*Exercise objective*
Treat the line containing "assert (EG1 : G1" as the first line and the final line of the material below as the last; reproduce that range exactly.

*Input material*

(** A cell that is copied for the first time. *)
Lemma cell_first G X s old : einv G X s -> no_cells X G -> old <> 0 -> G0 !! old = Some RCell -> ev_fwd s !! old = None -> boundary < lc old -> reached old ->
  runs (evac_raw target old 16) s (fun q s1 => dy q = false /\ runs (fix_tagged target boundary q 0) s1 (fun _ s2 =>
    exists G', einv G' X s2 /\ ext [] [] G s G' s2 /\ G' !! q = Some RCell /\ lc q <= boundary /\ ev_fwd s2 !! old = Some q)).
Proof.
  intros I HX N0 Et Ef Hl Hre. destruct (node_at0 base _ _ Et) as (n & En & (Hsz & Hpos & Hh & v & Ev & Hv)).
  assert (Eb : total_bytes (node_slots n) = 16) by (rewrite Ev; reflexivity).
  eapply runs_mono; [|apply (evac_raw_new base G X s old 16 RCell RCell n I N0 Ef Et En Hh Eb ltac:(lia) Hpos)]; [|reflexivity|discriminate|exact Hl|exact Hre].
  intros q s1 (I1 & X1 & Em1 & Ef1 & Hlq & Hq0 & Hq & Hd). split; [exact Hd|]. set (G1 := <[q := RCell]> G) in *.
  assert (En1 : mem s1 !! q = Some n) by (rewrite Em1; apply lookup_insert_eq).
  eapply runs_mono; [|apply (fix_tagged_spec base G1 (q :: X) s1 q n 0 v _ I1 ltac:(left) En1 ltac:(rewrite Ev; reflexivity) Hv)].
  intros [] s2 (G2 & v2 & I2 & X2 & En2 & Hv2 & _). unfold with_slot in En2. rewrite Ev in En2. cbn in En2.
  assert (EG1 : G1 !! q = Some RCell) by apply lookup_insert_eq. assert (EG2 : G2 !! q = Some RCell) by (eapply typed_ext; eassumption).
  exists G2. split; [|split; [|split; [exact EG2|split; [exact Hlq|eapply fwd_ext; eassumption]]]].
  - apply (close_spec _ (q :: X) X _ I2); [(clear; set_solver)| |].
    + intros x t0 n0 Hx Hx' Et0 En0. apply elem_of_cons in Hx as [->|Hx]; [|contradiction].
      rewrite EG2 in Et0. injection Et0 as <-. rewrite En2 in En0. injection En0 as <-. cbn. split; [cbn; lia|].
      split; [repeat constructor|]. split; [exact Hh|]. exists v2. split; [reflexivity|]. unfold lc at 2. rewrite Hq0. exact Hv2.
    + intros x o i Hx E. destruct (ei_open _ _ _ I2 x ltac:(right; exact Hx)) as (_ & _ & H3). specialize (H3 o i E).
      apply elem_of_cons in H3 as [->|H3]; [exfalso|exact H3]. destruct (HX x Hx) as (t & Ex & _).
      assert (EGx : G2 !! x = Some t) by (eapply typed_ext; [exact X2|]; eapply typed_ext; eassumption). rewrite E in EGx. injection EGx as <-.
      destruct (ei_open _ _ _ I x Hx) as (_ & _ & H4). destruct (ei_there _ _ _ I q (H4 q i Ex)). congruence.
  - apply (ext_trans_fresh q [] [] G s G1 s1 G2 s2); [|exact X2|exact Hq]. destruct X1 as [A1 A2 A3 A4 A5]. split; auto.
    intros y o i Ey _ Ey'. apply (A4 y o i Ey); [|exact Ey']. intros Hi. apply list_elem_of_singleton in Hi as ->. congruence.
Qed.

*The answer*
  assert (EG1 : G1 !! q = Some RCell) by apply lookup_insert_eq. assert (EG2 : G2 !! q = Some RCell) by (eapply typed_ext; eassumption).
  exists G2. split; [|split; [|split; [exact EG2|split; [exact Hlq|eapply fwd_ext; eassumption]]]].
  - apply (close_spec _ (q :: X) X _ I2); [(clear; set_solver)| |].
    + intros x t0 n0 Hx Hx' Et0 En0. apply elem_of_cons in Hx as [->|Hx]; [|contradiction].
      rewrite EG2 in Et0. injection Et0 as <-. rewrite En2 in En0. injection En0 as <-. cbn. split; [cbn; lia|].
      split; [repeat constructor|]. split; [exact Hh|]. exists v2. split; [reflexivity|]. unfold lc at 2. rewrite Hq0. exact Hv2.
    + intros x o i Hx E. destruct (ei_open _ _ _ I2 x ltac:(right; exact Hx)) as (_ & _ & H3). specialize (H3 o i E).
      apply elem_of_cons in H3 as [->|H3]; [exfalso|exact H3]. destruct (HX x Hx) as (t & Ex & _).
      assert (EGx : G2 !! x = Some t) by (eapply typed_ext; [exact X2|]; eapply typed_ext; eassumption). rewrite E in EGx. injection EGx as <-.
      destruct (ei_open _ _ _ I x Hx) as (_ & _ & H4). destruct (ei_there _ _ _ I q (H4 q i Ex)). congruence.
  - apply (ext_trans_fresh q [] [] G s G1 s1 G2 s2); [|exact X2|exact Hq]. destruct X1 as [A1 A2 A3 A4 A5]. split; auto.
    intros y o i Ey _ Ey'. apply (A4 y o i Ey); [|exact Ey']. intros Hi. apply list_elem_of_singleton in Hi as ->. congruence.
Qed.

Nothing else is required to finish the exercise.